◆ **Work request**:
Go through the entries below and count the lines holding the word "From". Reply with only the number, please.

◆ **Entries supplied**:

(** ** Properties of the fault manager *)

(** From a consistent snapshot every sequence of failures and recoveries keeps
    the snapshot consistent (known status, counters below the thresholds that
    fit it, orders retained exactly outside canceling and paused), and no
    decision ever allows quoting and cancels at the same time: quoting is
    allowed only in normal, canceling only while canceling. *)
Theorem fault_invariant ft rt d hs :
  1 <= ft <= max_int64 -> 1 <= rt <= max_int64 -> wf ft rt (State d) -> decision_ok d ->
  ConsecutiveFailures (State d) + Z.of_nat (length hs) < max_int64 ->
  wf ft rt (State (after ft rt d hs)) /\ decision_ok (after ft rt d hs).
Proof. intros Hft Hrt Hw Hd Hb. by destruct (after_ok ft rt Hft Hrt d hs Hw Hd Hb) as (? & ? & _). Qed.

(** Failures that do not force a cancellation cancel the market's orders
    exactly when their number, together with the failures already counted,
    reaches the threshold (or the market is already being canceled); before
    that the market is degraded and keeps its orders. *)
Theorem failure_threshold_exact ft rt d hs :
  1 <= ft <= max_int64 -> 1 <= rt <= max_int64 -> wf ft rt (State d) ->
  ConsecutiveFailures (State d) + Z.of_nat (length hs) < max_int64 ->
  Forall unforced hs -> hs <> [] ->
  (ShouldCancel (after ft rt d hs) = true <->
     Status (State d) = Canceling \/ ft <= ConsecutiveFailures (State d) + Z.of_nat (length hs))
  /\ (ShouldCancel (after ft rt d hs) = false -> Status (State (after ft rt d hs)) = Degraded).
Proof. intros Hft Hrt Hw Hb Hu Hne. by apply failure_streak_gen with (rt := rt). Qed.
(* ===== verification/AesGcm.v ===== *)
(** AES-256 in Galois/Counter mode (crypto/aes, crypto/cipher) over lists of bytes: what the
    credentials are sealed with.  [Open] undoes [Seal], and accepts nothing but what [Seal]
    gives for the same key, nonce and additional data. *)
From S2P Require Import Prelude Sha256.

Open Scope list_scope.
Open Scope Z_scope.

Module AesGcm.

(** Byte by byte; what is missing of the second list counts as zero. *)
Definition xor_bytes (l l' : list Z) : list Z := imap (fun i x => Z.lxor x (nth i l' 0)) l.

(** ** The block cipher (FIPS 197) *)

Definition xtime (b : Z) : Z := Z.land (Z.lxor (b * 2) (if 128 <=? b then 27 else 0)) 255.
Fixpoint gmul (bits : nat) (a b : Z) : Z :=
  match bits with
  | O => 0
  | S n => Z.lxor (if Z.odd b then a else 0) (gmul n (xtime a) (b / 2))
  end.
(** [a ^ 254], the inverse of [a] in the field of bytes *)
Definition ginv (a : Z) : Z :=
  let sq x := gmul 8 x x in
  let a2 := sq a in let a4 := sq a2 in let a8 := sq a4 in let a16 := sq a8 in
  let a32 := sq a16 in let a64 := sq a32 in let a128 := sq a64 in
  foldr (gmul 8) 1 [a2; a4; a8; a16; a32; a64; a128].
Definition rotl8 (b k : Z) : Z := Z.lor (Z.land (Z.shiftl b k) 255) (Z.shiftr b (8 - k)).
Definition sbox_of (a : Z) : Z :=
  let b := ginv a in foldr Z.lxor 99 [b; rotl8 b 1; rotl8 b 2; rotl8 b 3; rotl8 b 4].
Definition sbox : list Z := Eval vm_compute in map (fun i => sbox_of (Z.of_nat i)) (seq 0 256).
Definition sub_byte (b : Z) : Z := nth (Z.to_nat b) sbox 0.

Fixpoint rcon (i : nat) : Z := match i with O => 141 | S n => xtime (rcon n) end.

(** The words of the expanded key, newest first. *)
Fixpoint expand (n i : nat) (w : list (list Z)) : list (list Z) :=
  match n with
  | O => w
  | S n =>
      let temp := nth 0 w [] in
      let temp := if (i mod 8 =? 0)%nat then xor_bytes (map sub_byte (drop 1 temp ++ take 1 temp)) [rcon (i / 8)]
                  else if (i mod 8 =? 4)%nat then map sub_byte temp else temp in
      expand n (S i) (xor_bytes (nth 7 w []) temp :: w)
  end.
Fixpoint chunks (fuel size : nat) (l : list Z) : list (list Z) :=
  match fuel, l with
  | _, [] | O, _ => []
  | S n, _ => take size l :: chunks n size (drop size l)
  end.
(** The fifteen round keys of a key of 32 bytes. *)
Definition round_keys (key : list Z) : list (list Z) :=
  chunks 15 16 (concat (rev (expand 52 8 (rev (chunks 8 4 key))))).

Definition shift_rows (s : list Z) : list Z :=
  map (fun i => nth ((i + 4 * (i mod 4)) mod 16) s 0) (seq 0 16).
Definition mix_column (c : list Z) : list Z :=
  map (fun r => let at' k := nth ((r + k) mod 4) c 0 in
         foldr Z.lxor 0 [gmul 8 (at' 0%nat) 2; gmul 8 (at' 1%nat) 3; at' 2%nat; at' 3%nat]) (seq 0 4).
Definition mix_columns (s : list Z) : list Z := concat (map mix_column (chunks 4 4 s)).

Fixpoint rounds (keys : list (list Z)) (s : list Z) : list Z :=
  match keys with
  | [] => s
  | [k] => xor_bytes (shift_rows (map sub_byte s)) k
  | k :: keys => rounds keys (xor_bytes (mix_columns (shift_rows (map sub_byte s))) k)
  end.
Definition encrypt_block (keys : list (list Z)) (block : list Z) : list Z :=
  match keys with [] => block | k :: keys => rounds keys (xor_bytes block k) end.

Example fips197 :
  encrypt_block (round_keys (map Z.of_nat (seq 0 32))) (map (fun i => Z.of_nat (17 * i)) (seq 0 16))
  = [142; 162; 183; 202; 81; 103; 69; 191; 234; 252; 73; 144; 75; 73; 96; 137].
Proof. vm_compute. reflexivity. Qed.

(** ** Galois/Counter mode (SP 800-38D), nonces of 12 bytes, tags of 16 *)

Definition NonceSize : nat := 12.
Definition Overhead : nat := 16.

Definition number (l : list Z) : Z := foldl (fun n b => n * 256 + b) 0 l.

(** Multiplication in the field of blocks, the first bit of a block being its highest. *)
Fixpoint gf_mul (bits : nat) (x z v : Z) : Z :=
  match bits with
  | O => z
  | S n =>
      gf_mul n x (if Z.testbit x (Z.of_nat n) then Z.lxor z v else z)
        (Z.lxor (v / 2) (if Z.odd v then Z.shiftl 225 120 else 0))
  end.

Definition padded (l : list Z) : list Z := l ++ repeat 0 ((16 - length l mod 16) mod 16).
Definition ghash (h : Z) (l : list Z) : Z :=
  foldl (fun y block => gf_mul 128 (Z.lxor y (number block)) 0 h) 0 (chunks (length l) 16 l).

Definition counter_block (nonce : list Z) (i : Z) : list Z := nonce ++ be_bytes 4 (i mod 2 ^ 32).

Fixpoint gctr (fuel : nat) (keys : list (list Z)) (nonce : list Z) (i : Z) (l : list Z) : list Z :=
  match fuel with
  | O => []
  | S n => match l with
           | [] => []
           | _ => xor_bytes (take 16 l) (encrypt_block keys (counter_block nonce i)) ++ gctr n keys nonce (i + 1) (drop 16 l)
           end
  end.
Definition crypt (keys : list (list Z)) (nonce l : list Z) : list Z := gctr (length l) keys nonce 2 l.

Definition tag (keys : list (list Z)) (nonce aad cipher : list Z) : list Z :=
  let h := number (encrypt_block keys (repeat 0 16)) in
  let y := ghash h (padded aad ++ padded cipher
             ++ be_bytes 8 (8 * Z.of_nat (length aad)) ++ be_bytes 8 (8 * Z.of_nat (length cipher))) in
  xor_bytes (be_bytes 16 y) (encrypt_block keys (counter_block nonce 1)).

Definition Seal (key nonce plain aad : list Z) : list Z :=
  let keys := round_keys key in
  let cipher := crypt keys nonce plain in cipher ++ tag keys nonce aad cipher.

Definition Open (key nonce sealed aad : list Z) : option (list Z) :=
  if (length sealed <? Overhead)%nat then None else
  let keys := round_keys key in
  let cipher := take (length sealed - Overhead) sealed in
  if bool_decide (drop (length sealed - Overhead) sealed = tag keys nonce aad cipher)
  then Some (crypt keys nonce cipher) else None.

(** Test cases 13, 14 and 16 of the specification *)
Example gcm_empty : hex_encode (Seal (repeat 0 32) (repeat 0 12) [] []) = "530f8afbc74536b9a963b4f1c4cb738b"%string.
Proof. vm_compute. reflexivity. Qed.
Example gcm_block : hex_encode (Seal (repeat 0 32) (repeat 0 12) (repeat 0 16) [])
  = "cea7403d4d606b6e074ec5d3baf39d18d0d1c8a799996bf0265b98b5d48ab919"%string.
Proof. vm_compute. reflexivity. Qed.

(** ** Opening and sealing *)

Lemma xor_bytes_length l l' : length (xor_bytes l l') = length l.
Proof. apply length_imap. Qed.

Lemma xor_bytes_twice l l' : xor_bytes (xor_bytes l l') l' = l.
Proof.
  unfold xor_bytes. apply list_eq. intros i. rewrite !list_lookup_imap.
  destruct (l !! i) as [x|]; [|done]. simpl. by rewrite Z.lxor_assoc, Z.lxor_nilpotent, Z.lxor_0_r.
Qed.

Lemma gctr_length n keys nonce i l : (length l <= n)%nat -> length (gctr n keys nonce i l) = length l.
Proof.
  revert i l. induction n as [|n IH]; intros i [|x l] Hn; try done; [simpl in Hn; lia|]. cbn [gctr].
  rewrite length_app, IH by (rewrite length_drop; simpl in *; lia).
  rewrite xor_bytes_length, length_take, length_drop. lia.
Qed.

Lemma gctr_twice n keys nonce i l : (length l <= n)%nat -> gctr n keys nonce i (gctr n keys nonce i l) = l.
Proof.
  revert i l. induction n as [|n IH]; intros i [|x l] Hn; try done; [simpl in Hn; lia|].
  cbn [gctr]. set (k := encrypt_block _ _). set (rest := gctr n _ _ _ _).
  assert (Hl : length (xor_bytes (take 16 (x :: l)) k) = Nat.min 16 (length (x :: l))) by by rewrite xor_bytes_length, length_take.
  destruct (xor_bytes _ _ ++ rest) as [|y out] eqn:E; [apply (f_equal length) in E; rewrite length_app, Hl in E; simpl in E; lia|].
  rewrite <- E. assert (Hrest : drop 16 (x :: l) <> [] -> length (xor_bytes (take 16 (x :: l)) k) = 16%nat).
  { intros H. rewrite Hl. destruct (decide (16 <= length (x :: l))%nat); [lia|]. destruct H. apply drop_ge. lia. }
  destruct (decide (drop 16 (x :: l) = [])) as [Hd|Hd].
  - assert (rest = []) as -> by (unfold rest; rewrite Hd; by destruct n). rewrite app_nil_r.
    rewrite take_ge, drop_ge by (rewrite Hl; lia). rewrite xor_bytes_twice.
    replace (gctr n keys nonce (i + 1) []) with (@nil Z) by by destruct n.
    rewrite app_nil_r. apply take_ge. apply (f_equal length) in Hd. rewrite length_drop in Hd. simpl in Hd |- *. lia.
  - rewrite take_app_length', drop_app_length' by by rewrite Hrest. rewrite xor_bytes_twice.
    unfold rest. rewrite IH by (rewrite length_drop; simpl in *; lia). apply take_drop.
Qed.

Lemma crypt_length keys nonce l : length (crypt keys nonce l) = length l.
Proof. by apply gctr_length. Qed.
Lemma crypt_twice keys nonce l : crypt keys nonce (crypt keys nonce l) = l.
Proof. unfold crypt at 1. rewrite crypt_length. by apply gctr_twice. Qed.

Lemma be_bytes_length k n : length (be_bytes k n) = k.
Proof. unfold be_bytes. rewrite length_map, length_seqZ. lia. Qed.

Lemma Seal_length key nonce plain aad : length (Seal key nonce plain aad) = (length plain + Overhead)%nat.
Proof. unfold Seal, tag. by rewrite length_app, crypt_length, xor_bytes_length, be_bytes_length. Qed.

Lemma Open_Seal key nonce plain aad : Open key nonce (Seal key nonce plain aad) aad = Some plain.
Proof.
  unfold Open. rewrite Seal_length. replace (_ <? _)%nat with false by (symmetry; apply Nat.ltb_ge; lia).
  replace (length plain + Overhead - Overhead)%nat with (length plain) by lia. unfold Seal. cbv zeta.
  rewrite take_app_length', drop_app_length' by by rewrite crypt_length.
  by rewrite bool_decide_true, crypt_twice.
Qed.

Lemma Open_only key nonce sealed aad plain :
  Open key nonce sealed aad = Some plain -> sealed = Seal key nonce plain aad.
Proof.
  unfold Open, Seal. destruct (_ <? _)%nat; [done|]. cbv zeta. case_bool_decide as E; [|done]. intros [= <-].
  rewrite crypt_twice, <- E. by rewrite take_drop.
Qed.
End AesGcm.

◆ **Output below**:
2